Kathryn Schmitz, PhD, MPH, FACSM |
June
28, 2019
Why do we, ACSM members and certified professionals, do what we do? Why do we research exercise and disease? Train our clients? Advocate for more physical activity opportunities for youth? Test effects of exercise on some basic aspect of physiology? Serve as a team doctor for a high school lacrosse team? What’s our motivation?
Surely, we do it for more than the paycheck. We do these things because we believe in the transformative power of exercise. We believe exercise has the capacity to make us all better people: To take us, and our kids, clients, patients and study participants, to new heights and teach us new lessons.
Gabriele “Gabe” Grunewald certainly knew and lived this. Gabe was diagnosed with a rare cancer, adenoid cystic carcinoma, 10 years ago. She was a senior track athlete at the University of Minnesota and considering whether to proceed to a professional running career. Despite the cancer, Gabe proceeded. During the next 10 years, Gabe was hardly ever cancer free. Yet she placed fourth in the 1500-meter race, just missing the chance to compete for Team USA in London, and she was the 2014 national champion for the 3,000.
In an interview in April 2019, Gabe reportedly spoke of Olympic hopes for 2020. She had a plaque over her couch that read “There are two ways to live your life: The first is as if nothing is a miracle. The other is as if everything is a miracle.” Clearly Gabe chose the latter. Gabe also said she needed advances in medicine so she could live for a long time. She started the Brave Like Gabe foundation to raise money for rare cancer research and empower cancer survivors through physical activity.

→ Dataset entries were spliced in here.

(** X10. [initSpanRecorder] hands the transaction itself to [add], which
    replaces the transaction's own [finish] by the self-calling arrow
    function. From then on, whatever happens (timers firing, a stall
    detected, a deferred finish, a direct [finish()] on the transaction),
    nothing is ever handed to the sink and the transaction never gets an
    end: every path to the underlying finish goes through that property. *)
Theorem never_delivered_after_initSpanRecorder
    (fuel : nat) (maxlen : option nat) (history : list event) (w : World) :
  let w' := play fuel history (world_of (initSpanRecorder maxlen w)) in
  sink w' = sink w
  ∧ Span.endTimestamp (self w') = Span.endTimestamp (self w).
Proof.
  intros w'. subst w'.
  assert (Hinit : patched (world_of (initSpanRecorder maxlen w))
                  ∧ sink (world_of (initSpanRecorder maxlen w)) = sink w
                  ∧ Span.endTimestamp (self (world_of (initSpanRecorder maxlen w)))
                    = Span.endTimestamp (self w)).
  { rewrite initSpanRecorder_run.
    destruct (spanRecorder w) as [rec|] eqn:Hrec.
    - rewrite (add_world RThis w rec (self w) Hrec eq_refl).
      unfold patched. simpl. eauto.
    - erewrite add_world; [|reflexivity|reflexivity].
      unfold patched. simpl. eauto. }
  destruct Hinit as (Hp & Hsink & Hend).
  destruct (play_patched fuel history _ Hp) as (_ & Hsink' & Hend').
  split; congruence.
Qed.

(** ** [initSpanRecorder] *)

(** X11. [initSpanRecorder(maxlen)] on a transaction without a recorder,
    for any capacity but 0: it creates the recorder with the two callbacks
    crossed, the transaction is the one span the recorder holds, the
    transaction's own [finish] is replaced by the recorder's arrow function,
    and the call then throws [TypeError] out of the callback, the activity
    set untouched. On a transaction that has a recorder the argument is
    ignored: the call does the same whatever [maxlen] says, and replaces the
    transaction's [finish] once more, with the callback of the recorder it
    found. *)
Theorem initSpanRecorder_creates_once (maxlen : option nat) (w : World) :
  (spanRecorder w = None →
   maxlen ≠ Some 0%nat →
   ∃ w', initSpanRecorder maxlen w = Thrown TypeError w'
     ∧ recorded w' = [RThis]
     ∧ (IdleTransactionSpanRecorder._pushActivity <$> spanRecorder w')
       = Some (Some IdleTransaction_popActivity)
     ∧ (IdleTransactionSpanRecorder._popActivity <$> spanRecorder w')
       = Some (Some IdleTransaction_pushActivity)
     ∧ Span.finish (self w') = PatchedFinish (Some IdleTransaction_pushActivity)
     ∧ _activities w' = _activities w)
  ∧ (∀ rec, spanRecorder w = Some rec →
     (∀ maxlen', initSpanRecorder maxlen w = initSpanRecorder maxlen' w)
     ∧ Span.finish (self (world_of (initSpanRecorder maxlen w)))
       = PatchedFinish (IdleTransactionSpanRecorder._popActivity rec)).
Proof.
  split.
  - intros Hnone Hroom. rewrite initSpanRecorder_run, Hnone.
    unfold add, update. run. unfold deref. simpl.
    eexists. split; [reflexivity|]. unfold recorded, SpanRecorder_add. simpl.
    split; [|repeat split].
    destruct maxlen as [[|n]|]; [congruence| |reflexivity].
    now replace (1 - S n)%nat with 0%nat by lia.
  - intros rec Hrec. split.
    + intros maxlen'. now rewrite !initSpanRecorder_run, Hrec.
    + rewrite initSpanRecorder_run, Hrec.
      now rewrite (add_world RThis w rec (self w) Hrec eq_refl).
Qed.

Because Gabe was so remarkable, we invited her to join us at the 2018 ACSM Annual Meeting in Minneapolis to tell her story. Gabe struck many who heard her as a remarkably brave yet realistic young woman, who refused to let cancer have the last word. Watch the session in the video below.

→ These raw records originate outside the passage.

(** C4 (as amended).  In double precision, for a release that is not locked
    and whose cross-axis travel is not larger in magnitude than its
    primary-axis travel: it is a fling exactly when the absolute primary-axis
    velocity exceeds [flingVelocity]; the nudge is half a page, negated when
    the velocity is negative, for a fling and zero otherwise; with
    [minIndex <= maxIndex] the page settled on is
    [initialIndex + -1 * Math.round((translate + nudge) / pageSize)] clamped
    into [[minIndex, maxIndex]], and lies within the bounds unless it is NaN.
    With threshold 500, velocity -600, translate -50 and page size 300 the
    target is page 1, one beyond page 0 on which the release without fling
    settles.  The sum and the quotient are the machine's: with page size
    4320/11, translate three pages and a forward fling the quotient is
    3.4999999999999996 and rounds to 3. *)
Theorem C4_release_fling_and_target :
  (forall (cross primary velocity threshold translate pageSize initialIndex lo hi : D.num),
      isSwipingCrossAxis_end64 cross primary = false ->
      D.le lo hi = true ->
      (isFling64 false cross primary velocity threshold = true
       <-> D.gt (D.abs velocity) threshold = true)
      /\ (D.lt velocity (D.ofZ 0) = true ->
          velocityModifier64 true velocity pageSize
          = D.mul (D.div pageSize (D.ofZ 2)) (D.ofZ (-1)))
      /\ (D.lt velocity (D.ofZ 0) = false ->
          velocityModifier64 true velocity pageSize = D.div pageSize (D.ofZ 2))
      /\ D.seq (velocityModifier64 false velocity pageSize) (D.ofZ 0) = true
      /\ (forall fling : bool,
             endPage64 fling velocity translate pageSize initialIndex lo hi
             = clamp64 lo hi
                 (D.add initialIndex
                    (D.mul (D.ofZ (-1))
                       (D.round (D.div (D.add translate
                                          (velocityModifier64 fling velocity pageSize))
                                       pageSize))))
             /\ (D.is_nan (endPage64 fling velocity translate pageSize initialIndex lo hi)
                 = false ->
                 D.le lo (endPage64 fling velocity translate pageSize initialIndex lo hi)
                 = true
                 /\ D.le (endPage64 fling velocity translate pageSize initialIndex lo hi) hi
                    = true)))
  /\ (isFling64 false (D.ofZ 0) (D.ofZ (-50)) (D.ofZ (-600)) (D.ofZ 500) = true
      /\ endPage64 true (D.ofZ (-600)) (D.ofZ (-50)) (D.ofZ 300) (D.ofZ 0)
           (D.neg (D.div (D.ofZ 1) (D.ofZ 0))) (D.div (D.ofZ 1) (D.ofZ 0))
         = D.ofZ 1
      /\ endPage64 false (D.ofZ (-600)) (D.ofZ (-50)) (D.ofZ 300) (D.ofZ 0)
           (D.neg (D.div (D.ofZ 1) (D.ofZ 0))) (D.div (D.ofZ 1) (D.ofZ 0))
         = D.ofZ 0)
  /\ (D.round (D.div (D.add (D.mul (D.ofZ 3) (D.div (D.ofZ 4320) (D.ofZ 11)))
                            (velocityModifier64 true (D.ofZ 600)
                               (D.div (D.ofZ 4320) (D.ofZ 11))))
                     (D.div (D.ofZ 4320) (D.ofZ 11)))
      = D.ofZ 3
      /\ endPage64 true (D.ofZ 600) (D.mul (D.ofZ 3) (D.div (D.ofZ 4320) (D.ofZ 11)))
           (D.div (D.ofZ 4320) (D.ofZ 11)) (D.ofZ 0)
           (D.neg (D.div (D.ofZ 1) (D.ofZ 0))) (D.div (D.ofZ 1) (D.ofZ 0))
         = D.ofZ (-3)).
Proof.
  split; [|split].
  - intros cross primary velocity threshold translate pageSize initialIndex lo hi
           Hmain Hord.
    split; [rewrite (@isFling64_value cross primary velocity threshold Hmain); reflexivity|].
    split; [intro Hv; unfold velocityModifier64; rewrite Hv; reflexivity|].
    split; [intro Hv; unfold velocityModifier64; rewrite Hv; reflexivity|].
    split.
    + unfold velocityModifier64.
      destruct (D.lt velocity (D.ofZ 0)); vm_compute; reflexivity.
    + intro fling.
      rewrite (@endPage64_clamped fling velocity translate pageSize initialIndex lo hi Hord).
      split; [reflexivity|]. apply clamp64_in_range. exact Hord.
  - split; [|split]; vm_compute; reflexivity.
  - split; vm_compute; reflexivity.
Qed.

Gabe passed away on June 11, 2019, surrounded by family and friends. She was 32 years old. Two days before, Gabe’s husband, Justin Grunewald, shared an open letter on Instagram: “At the end of the day, people won’t remember the PRs run or the teams qualified for, but they will remember that hard period in their life where they were losing hope but found inspiration in a young lady who refuses to give up.”

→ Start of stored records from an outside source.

Definition is_upper (c : ascii) : bool := in_range 65 90 c.
Definition is_lower (c : ascii) : bool := in_range 97 122 c.
Definition is_digit (c : ascii) : bool := in_range 48 57 c.

(** [str.isspace] on ASCII: tab..carriage return, the four separators
    28..31, and space. *)
Definition is_space (c : ascii) : bool :=
  in_range 9 13 c || in_range 28 32 c.

Definition is_word (c : ascii) : bool :=
  is_upper c || is_lower c || is_digit c || (code c =? 95)%nat.

Definition lower_char (c : ascii) : ascii :=
  if is_upper c then ascii_of_nat (code c + 32) else c.

Definition upper_char (c : ascii) : ascii :=
  if is_lower c then ascii_of_nat (code c - 32) else c.

Definition chars (s : string) : list ascii := list_ascii_of_string s.
Definition of_chars (l : list ascii) : string := string_of_list_ascii l.

(** [s.lower()] *)
Fixpoint lower (s : string) : string :=
  match s with
  | EmptyString => EmptyString
  | String c s' => String (lower_char c) (lower s')
  end.

Fixpoint lstrip (s : string) : string :=
  match s with
  | EmptyString => EmptyString
  | String c s' => if is_space c then lstrip s' else s
  end.

(** Removes trailing white space: a character is kept when it is not
    white space or when something is kept after it. *)
Fixpoint rstrip (s : string) : string :=
  match s with
  | EmptyString => EmptyString
  | String c s' =>
      match rstrip s' with
      | EmptyString => if is_space c then EmptyString else String c EmptyString
      | r => String c r
      end
  end.

(** [s.strip()] *)
Definition strip (s : string) : string := rstrip (lstrip s).

(** Truth value of a string: non-empty. *)
Definition truthy (s : string) : bool :=
  match s with
  | EmptyString => false
  | String _ _ => true
  end.

Fixpoint starts_with (p s : string) : bool :=
  match p, s with
  | EmptyString, _ => true
  | String a p', String b s' => Ascii.eqb a b && starts_with p' s'
  | String _ _, EmptyString => false
  end.

(** [sub in s] *)
Fixpoint contains (sub s : string) : bool :=
  starts_with sub s ||
  match s with
  | EmptyString => false
  | String _ s' => contains sub s'
  end.

(** [sep.join(l)] *)
Fixpoint join (sep : string) (l : list string) : string :=
  match l with
  | [] => EmptyString
  | [a] => a
  | a :: l' => a ++ sep ++ join sep l'
  end.
(** ** The Extremum Locator on any grid *)

Lemma locate_spec (r E : list R) :
  length E = length r -> E <> [] ->
  exists i,
    Analysis.Req_idx E = Some i
    /\ (i < length r)%nat
    /\ Analysis.Req r i = Some (nth i r 0)
    /\ Analysis.locate r E = Some (nth i r 0)
    /\ (forall j, (j < length E)%nat -> nth i E 0 <= nth j E 0)
    /\ (forall j, (j < i)%nat -> nth i E 0 < nth j E 0).
Proof.
  intros Hlen Hne.
  destruct (argmin_defined E Hne) as [i Hi].
  destruct (argmin_spec E i Hi) as [Hlt [Hmin Hfirst]].
  assert (Hreq : Analysis.Req r i = Some (nth i r 0)).
  { unfold Analysis.Req. apply nth_error_nth'. lia. }
  exists i. unfold Analysis.locate, Analysis.Req_idx.
  rewrite Hi. repeat split; auto. lia.
Qed.

(** The Extremum Locator on the fine grid, in exact arithmetic. *)
Lemma locate_first_minimum (E_fine : list R) :
  length E_fine = length Analysis.r_fine ->
  exists (i : nat) (Req : R),
    Analysis.Req_idx E_fine = Some i
    /\ Analysis.Req Analysis.r_fine i = Some Req
    /\ nth_error Analysis.r_fine i = Some Req
    /\ Analysis.locate Analysis.r_fine E_fine = Some Req
    /\ (forall j, (j < length E_fine)%nat -> nth i E_fine 0 <= nth j E_fine 0)
    /\ (forall j, (j < length E_fine)%nat ->
                  nth j E_fine 0 = nth i E_fine 0 ->
                  (i <= j)%nat /\ Req <= nth j Analysis.r_fine 0).
Proof.
  intros Hlen.
  assert (Hne : E_fine <> []).
  { intros ->. rewrite r_fine_length in Hlen. discriminate. }
  destruct (locate_spec Analysis.r_fine E_fine Hlen Hne)
    as [i [Hidx [Hlt [Hreq [Hloc [Hmin Hfirst]]]]]].
  exists i, (nth i Analysis.r_fine 0).
  repeat split; auto.
  - destruct (le_lt_dec i j) as [Hle | Hgt]; [exact Hle |].
    specialize (Hfirst j Hgt). lra.
  - destruct (le_lt_dec i j) as [Hle | Hgt].
    + destruct (Nat.eq_dec i j) as [-> | Hneq]; [lra |].
      left. apply r_fine_increasing; [| lia].
      rewrite <- r_fine_length, <- Hlen. exact H.
    + specialize (Hfirst j Hgt). lra.
Qed.


(** ** Running cells *)

(** The names no cell assigns keep their bindings. *)
Lemma exec_inputs (c : cell) (e : env) :
  r_array_au (exec c e) = r_array_au e
  /\ E_array (exec c e) = E_array e
  /\ E_spline (exec c e) = E_spline e
  /\ Force_fine (exec c e) = Force_fine e
  /\ mu (exec c e) = mu e
  /\ Force_Constant (exec c e) = Force_Constant e
  /\ nu (exec c e) = nu e
  /\ Harm_Pot (exec c e) = Harm_Pot e.
Proof.
  destruct e, c; run_cell; repeat split; reflexivity.
Qed.

(** The two masses, once set by cell 18, are what every later run of any
    cell finds. *)
Lemma exec_masses (c : cell) (e : env) :
  (mH e = Some Analysis.mH -> mH (exec c e) = Some Analysis.mH)
  /\ (mF e = Some Analysis.mF -> mF (exec c e) = Some Analysis.mF).
Proof.
  destruct e, c; run_cell; split; intros H; auto.
Qed.

(** The only exceptions a cell can raise. *)
Lemma raised_exceptions (c : cell) (e : env) (x : exn) :
  snd (code c e) = Raised x ->
  (exists name, x = NameError name) \/ x = ValueError \/ x = IndexError.
Proof.
  destruct e, c; run_cell; intros H; inversion H; eauto.
Qed.

(** In a namespace whose results are built, a cell changes nothing. *)
Lemma exec_built (f : R -> R) (c : cell) (e : env) :
  built f e -> exec c e = e.
Proof.
  unfold built. destruct e. cbn.
  intros (HS & Hr & HE & Hi & HR & HmH & HmF & HV). subst.
  destruct c; run_cell; unfold Analysis.locate;
    repeat match goal with
           | H : Analysis.Req_idx _ = _ |- _ => rewrite H
           | H : Analysis.Req _ _ = _ |- _ => rewrite H
           end;
    reflexivity.
Qed.

(** Cells 13 and 18 build their results from the spline alone. *)
Lemma pipeline_builds (f : R -> R) (e : env) :
  E_spline e = Some f ->
  E_vib_au e = option_map Analysis.E_vib_au (nu e) ->
  built f (exec Cell18 (exec Cell13 e)).
Proof.
  unfold built. destruct e. cbn. intros -> ->.
  assert (Hlen : length (Analysis.E_fine f Analysis.r_fine)
                 = length Analysis.r_fine)
    by (unfold Analysis.E_fine; apply length_map).
  assert (Hne : Analysis.E_fine f Analysis.r_fine <> []).
  { intros Heq. rewrite Heq, r_fine_length in Hlen. discriminate. }
  destruct (locate_spec _ _ Hlen Hne) as [i [Hidx [_ [Hreq [Hloc _]]]]].
  rewrite Hloc.
  unfold_cell. rewrite Nat.eqb_refl.
  destruct r_array_au0, E_array0; cbn;
    try destruct (length l =? length l0)%nat; cbn;
    rewrite Hidx; cbn; rewrite Hreq; cbn;
    destruct mu0; cbn; repeat split; auto.
Qed.

Lemma exec_all_inputs (cs : list cell) :
  forall e : env,
    r_array_au (exec_all cs e) = r_array_au e
    /\ E_array (exec_all cs e) = E_array e
    /\ E_spline (exec_all cs e) = E_spline e
    /\ Force_fine (exec_all cs e) = Force_fine e
    /\ mu (exec_all cs e) = mu e
    /\ Force_Constant (exec_all cs e) = Force_Constant e
    /\ nu (exec_all cs e) = nu e
    /\ Harm_Pot (exec_all cs e) = Harm_Pot e.
Proof.
  induction cs as [| c cs IH]; intros e; simpl.
  - repeat split; reflexivity.
  - destruct (IH (exec c e)) as (H1 & H2 & H3 & H4 & H5 & H6 & H7 & H8).
    destruct (exec_inputs c e) as (G1 & G2 & G3 & G4 & G5 & G6 & G7 & G8).
    repeat split; congruence.
Qed.

Lemma exec_all_masses (cs : list cell) :
  forall e : env,
    (mH e = Some Analysis.mH -> mH (exec_all cs e) = Some Analysis.mH)
    /\ (mF e = Some Analysis.mF -> mF (exec_all cs e) = Some Analysis.mF).
Proof.
  induction cs as [| c cs IH]; intros e; simpl.
  - split; auto.
  - destruct (IH (exec c e)) as [H1 H2].
    destruct (exec_masses c e) as [G1 G2].
    split; auto.
Qed.

Lemma exec_all_built (f : R -> R) (cs : list cell) :
  forall e : env, built f e -> exec_all cs e = e.
Proof.
  induction cs as [| c cs IH]; intros e Hb; simpl.
  - reflexivity.
  - rewrite (exec_built f c e Hb). now apply IH.
Qed.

Why do we do what we do? Because WE refuse to give up. Because we, too, find inspiration in a life lived assuming everything is a miracle. Because we, too, are #BraveLikeGabe.
Kathryn Schmitz, Ph.D., MPH, FACSM, served as the 62nd President of the American College of Sports Medicine. She is a Professor of Public Health Sciences at the Pennsylvania State University’s College of Medicine. She is an exercise interventionist who has led multiple trials and translated her work into clinical practice. An online educational training program to prepare exercise professionals and physical therapists to deliver one of her breast cancer exercise programs has been delivered to over 700 outpatient rehabilitation specialists across the country.
Dr. Schmitz has published over 225 peer reviewed scientific papers and has had continuous NIH funding for her research since 2001. She was the lead author of the first ACSM Roundtable on Exercise for Cancer Survivors, which published guidance for exercise testing and prescription for cancer survivors in July 2010.
In March 2018 Dr. Schmitz chaired an International Multidisciplinary ACSM Roundtable on Exercise and Cancer Prevention and Control. The physicians, outpatient rehabilitation specialists, researchers, and exercise professionals in the room broadly agreed it is time for exercise oncology to go prime time. The question is how. Dr. Schmitz’ professional mission is to answer that question.